What I hear from business leaders is that they are under immense pressure to simplify their processes, to increase employee satisfaction, to win in the talent war and to redefine their business model with AI as a central component. McDermott had a clear message for these CIOs: “What do you want to be best known for? Is it upgrading an existing ERP system or bringing in technology that delivers immediate value, net new innovations and a user experience that is unmatched?”

Put like that, it’s hard to find the argument for pouring millions of dollars and countless resources into technology upgrades that can’t make the same promises.

 

2024 and beyond

There’s no sense from McDermott that he is slowing down, quite the opposite in fact. He was as motivated and energized as ever and I actually felt like he was charging even harder than before, if that’s possible.

But, at the age of 62 and having taken ServiceNow to its current dizzy heights, McDermott is considering the future and building a plan to ensure the company’s continued evolution. Taking the position of chairman is the first move towards building a succession plan which would retain McDermott as executive chair, or something similar, and pave the way for a new leader to assume the CEO role.

I asked McDermott if assuming the chairman role was a source of pride and he explained: “It’s wonderful to have that kind of trust with the board. And in particular, with Fred, the founder of the company,” he told me. “Candidly, it had more to do with the right thing for ServiceNow than it did a title. I really don’t care about titles. What I really did care about and the reason I am honored and proud of our company, is because now I’m able to initiate a long-term commitment and succession plan.”

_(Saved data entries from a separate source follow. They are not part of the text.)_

(** * rom_converter.py: the conversion engine

    The development follows class [ROMConverter] of [src/rom_converter.py].

    - Text is a list of characters ([ascii]: the code points U+0000..U+00FF
      of a Python [str]); the regular expressions of the source become
      scanners over such lists.
    - A path is the list of its components, in the POSIX flavour of
      [pathlib]: names are compared and matched case by case.
    - The file system is a finite map from paths to entries (files with
      their content, directories).  A path is looked up as it is written:
      links are not modelled and a step back to the parent folder is not
      followed.  An operation fails for the reasons that its definition
      names (a missing source, a directory in the place of a file, a file
      in the place of a directory), not for reasons of the operating
      system such as a missing permission.
    - The methods become functions that pass the application state; the
      widgets are left out, and a log line is a value of [LogLine].
    - The external tools (chdman, the archive decoders) are the methods of
      the class [ExternalTools]: nothing is assumed about what they do.
    - The threads of the pool are an explicit interleaving of events; the
      conversion and the postprocessing of one job are one step.  What two
      jobs do to the backup folder at the same time is modelled apart, by
      the steps of [BackupJob].
    - Clock readings and durations are rationals. *)

From Stdlib Require Import Ascii String List Bool Arith Lia ZArith QArith.
From Stdlib Require Import DecimalString DecimalNat.
From stdpp Require Import base gmap strings list sorting.
Import ListNotations.

Local Open Scope list_scope.

(** ** Characters and the regular expressions of the source *)

Module Text.

Definition text := list ascii.

Definition of_string (s : string) : text := list_ascii_of_string s.
Definition to_string (t : text) : string := string_of_list_ascii t.

(** [\s] of Python's [re] on [str] and [str.isspace], restricted to
    U+0000..U+00FF: TAB..CR, FS..US, SPACE, NEL and NBSP. *)
Definition py_isspace (ch : ascii) : bool :=
  let n := nat_of_ascii ch in
  ((9 <=? n) && (n <=? 13)) || ((28 <=? n) && (n <=? 32))
  || (n =? 133) || (n =? 160).

(** [\d] of Python's [re] on [str], restricted to U+0000..U+00FF. *)
Definition py_isdigit (ch : ascii) : bool :=
  let n := nat_of_ascii ch in (48 <=? n) && (n <=? 57).

(** Lower-casing of the ASCII letters: what [re.IGNORECASE] compares for the
    ASCII letters of a pattern when the subject stays in U+0000..U+00FF. *)
Definition lower (ch : ascii) : ascii :=
  let n := nat_of_ascii ch in
  if (65 <=? n) && (n <=? 90) then ascii_of_nat (n + 32) else ch.
(** ** Focus search ([_find_focused], lines 40-55)

    The function calls itself once for each level of the tree, and the
    interpreter allows only so many nested calls: [frames] is the number of
    calls that may still be nested below the running one.  With none left,
    the call raises RecursionError, an [Exception], in the frame that makes
    it, where the [try] of that frame catches it like any other. *)

Definition nested_call {A : Type} (frames : nat) (f : nat -> A) : outcome A :=
  match frames with
  | O => Raise
  | S deeper => Ok (f deeper)
  end.

Fixpoint _find_focused (frames : nat) (accessible : Accessible) {struct accessible}
  : option Accessible :=
  try_outcome
    (state_set <~ get_state_set accessible ;;
     if contains state_set FOCUSED then Ok (Some accessible)
     else
       slots <~ get_children accessible ;;
       (fix for_children (slots : list Slot) : outcome (option Accessible) :=
          match slots with
          | [] => Ok None
          | slot :: rest =>
              child <~ slot ;;
              match child with
              | None => for_children rest
              | Some c =>
                  result <~ nested_call frames (fun deeper => _find_focused deeper c) ;;
                  match result with
                  | Some result => Ok (Some result)
                  | None => for_children rest
                  end
              end
          end) slots)
    None.

(** The loop over the children (lines 46-52), under its own name. *)
Definition for_children (frames : nat) : list Slot -> outcome (option Accessible) :=
  fix for_children (slots : list Slot) : outcome (option Accessible) :=
    match slots with
    | [] => Ok None
    | slot :: rest =>
        child <~ slot ;;
        match child with
        | None => for_children rest
        | Some c =>
            result <~ nested_call frames (fun deeper => _find_focused deeper c) ;;
            match result with
            | Some result => Ok (Some result)
            | None => for_children rest
            end
        end
    end.

(** The loop over the applications of the desktop ([main], lines 85-94):
    here the [try] is inside the loop, so a raising slot, or a call that
    raises, is passed over. *)
Fixpoint for_apps (frames : nat) (slots : list Slot) : option Accessible :=
  match slots with
  | [] => None
  | slot :: rest =>
      match slot with
      | Raise => for_apps frames rest
      | Ok None => for_apps frames rest
      | Ok (Some app) =>
          match nested_call frames (fun deeper => _find_focused deeper app) with
          | Ok (Some focused) => Some focused
          | Ok None => for_apps frames rest
          | Raise => for_apps frames rest
          end
      end
  end.
Lemma get_vandermonde_basis_columns_witness :
  exists P,
    ShenDirichletBasis.get_vandermonde_basis
      (Matrix 4 [[1; 2; 7; 17]; [1; -1; 1; -1]]%float) = Ok P
    /\ rows P = [[-6; -15; 1.5; -0.5]; [0; 0; 0; 1]]%float.
Proof.
  destruct (get_vandermonde_basis_columns
              (V:=Matrix 4 [[1; 2; 7; 17]; [1; -1; 1; -1]]%float) 0%float)
    as (P & E & _).
  - repeat constructor.
  - cbn. lia.
  - exists P. split; [exact E|].
    vm_compute in E. inv E. reflexivity.
Defined.

Lemma dct_length (t : dct_type) (u : list R) : length (fftw.dct t u) = length u.
Proof. unfold fftw.dct. rewrite length_map, length_seq. reflexivity. Qed.

Lemma shen_scalar_product_slots_witness :
  (exists fk self' b',
      ShenNeumannBasis.scalar_product (fftw.dct DCT2) (fun _ v => v)
        (ShenNeumannBasis.Make (SpectralBase.__init__ 4 GC (-1, 1)%R) 2%R
           (Basis.Make (SpectralBase.__init__ 4 GC (-1, 1)%R) DCT2 DCT3) [])
        None None true (Buffers [1; 2; 3; 4]%R [0; 0; 0; 0]%R) = Ok (fk, self', b')
      /\ nth 0 fk 0%R = (2 * PI)%R /\ nth 2 fk 0%R = 0%R /\ nth 3 fk 0%R = 0%R)
  /\ (exists out self' b',
        ShenBiharmonicBasis.scalar_product (fftw.dct DCT2) (fun _ v => v)
          (ShenBiharmonicBasis.Make (SpectralBase.__init__ 6 GC (-1, 1)%R)
             (Basis.Make (SpectralBase.__init__ 6 GC (-1, 1)%R) DCT2 DCT3) [] [])
          None None true (Buffers [1; 2; 3; 4; 5; 6]%R [0; 0; 0; 0; 0; 0]%R)
        = Ok (out, self', b')
        /\ forall k, (2 <= k < 6)%nat -> nth k out 0%R = 0%R).
Proof.
  pose proof (@shen_scalar_product_slots R _ _ (fftw.dct DCT2) (fun _ v => v)
                (dct_length DCT2) (fun _ _ => eq_refl)) as [Hn Hb].
  split.
  - destruct (Hn (ShenNeumannBasis.Make (SpectralBase.__init__ 4 GC (-1, 1)%R) 2%R
                    (Basis.Make (SpectralBase.__init__ 4 GC (-1, 1)%R) DCT2 DCT3) [])
                None true (Buffers [1; 2; 3; 4]%R [0; 0; 0; 0]%R) 0%R)
      as (fk & s & b & E & _ & _ & H0 & H2 & H3);
      try reflexivity; [cbn; lia | left; reflexivity |].
    exists fk, s, b. auto.
  - destruct (Hb (ShenBiharmonicBasis.Make (SpectralBase.__init__ 6 GC (-1, 1)%R)
                    (Basis.Make (SpectralBase.__init__ 6 GC (-1, 1)%R) DCT2 DCT3) [] [])
                None true (Buffers [1; 2; 3; 4; 5; 6]%R [0; 0; 0; 0; 0; 0]%R) 0%R)
      as (out & s & b & E & _ & _ & Hz);
      try reflexivity; [cbn; lia |].
    exists out, s, b. auto.
Defined.
(** * alembic-tree: the declaration parser and the graph engine

    A shallow embedding of [src/alembicTree.ts] (and of the edge filter of
    [src/graphView.ts]) together with the properties stated about them.

    Strings.  A JavaScript string is a sequence of UTF-16 code units.  The
    embedding uses [string], whose characters are the code units [0..255]
    (Latin-1); code units above U+00FF are outside the model.  Inside that
    range the character classes below are exactly the ECMAScript ones.

    Regular expressions.  The source works through [RegExp] literals.  They
    are embedded as values of [regex] and run by a backtracking matcher
    ([rmatch]) that follows the ECMAScript matching order: alternatives left
    to right, quantifiers greedy, continuation-passing backtracking. *)

From Stdlib Require Import Bool Arith NArith Lia List Sorted Permutation Ascii String.
Import ListNotations.

Local Open Scope string_scope.
Local Open Scope char_scope.

(** ** Characters *)

Definition quote_s : ascii := "'".
Definition quote_d : ascii := "034".

(** ECMAScript [LineTerminator]: LF, CR (U+2028 and U+2029 are above U+00FF). *)
Definition is_line_terminator (c : ascii) : bool :=
  (c =? "010") || (c =? "013").

(** ECMAScript [\s]: WhiteSpace and LineTerminator.  In Latin-1: TAB, LF, VT,
    FF, CR, SP and NBSP. *)
Definition is_space (c : ascii) : bool :=
  (c =? "009") || (c =? "010") || (c =? "011") || (c =? "012") ||
  (c =? "013") || (c =? " ") || (c =? "160").

(** [.] without the [s] flag: anything but a line terminator. *)
Definition is_dot (c : ascii) : bool := negb (is_line_terminator c).

(** The class of the two quote characters (apostrophe and double quote),
    written [Q] in the comments below, and its complement [^Q]. *)
Definition is_quote (c : ascii) : bool := (c =? quote_s) || (c =? quote_d).
Definition not_quote (c : ascii) : bool := negb (is_quote c).

(** [[^=]]. *)
Definition not_equals (c : ascii) : bool := negb (c =? "=").

(** [[0-9a-zA-Z_]]. *)
Definition in_range (lo hi c : ascii) : bool :=
  (nat_of_ascii lo <=? nat_of_ascii c)%nat && (nat_of_ascii c <=? nat_of_ascii hi)%nat.
Definition is_word (c : ascii) : bool :=
  in_range "0" "9" c || in_range "a" "z" c || in_range "A" "Z" c || (c =? "_").

(** [Canonicalize] under the [i] flag (non-unicode mode): the upper-case
    mapping.  On Latin-1 it identifies [a-z] with [A-Z] and the accented
    lower-case letters with their capitals; no character above U+007F is
    identified with an ASCII one. *)
Definition canonicalize (c : ascii) : ascii :=
  if in_range "a" "z" c
     || (in_range "224" "254" c && negb (c =? "247"))
  then ascii_of_nat (nat_of_ascii c - 32)
  else c.

(** ** Regular expressions *)

Record flags := mkFlags { ignoreCase : bool; multiline : bool }.

Definition no_flags : flags := mkFlags false false.
Definition flag_i : flags := mkFlags true false.
Definition flag_m : flags := mkFlags false true.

However, McDermott was quick to point out that his time isn’t up just yet. “There’s still plenty of work to do and I am more excited about the future than ever,” he said.

My personal bet is that McDermott will see the company to $15bn in revenue and then start to think about who is the right person to steer the ship through the next phase. His long-term commitment to the company is assured and, by the time that revenue threshold is reached, he will probably have established ServiceNow as the AI company for the enterprise.

It was Bill’s big dream to create the defining enterprise software company of the twenty-first century and he’s getting close to delivering another landmark victory. It’s almost time to start thinking about another book, but not just yet.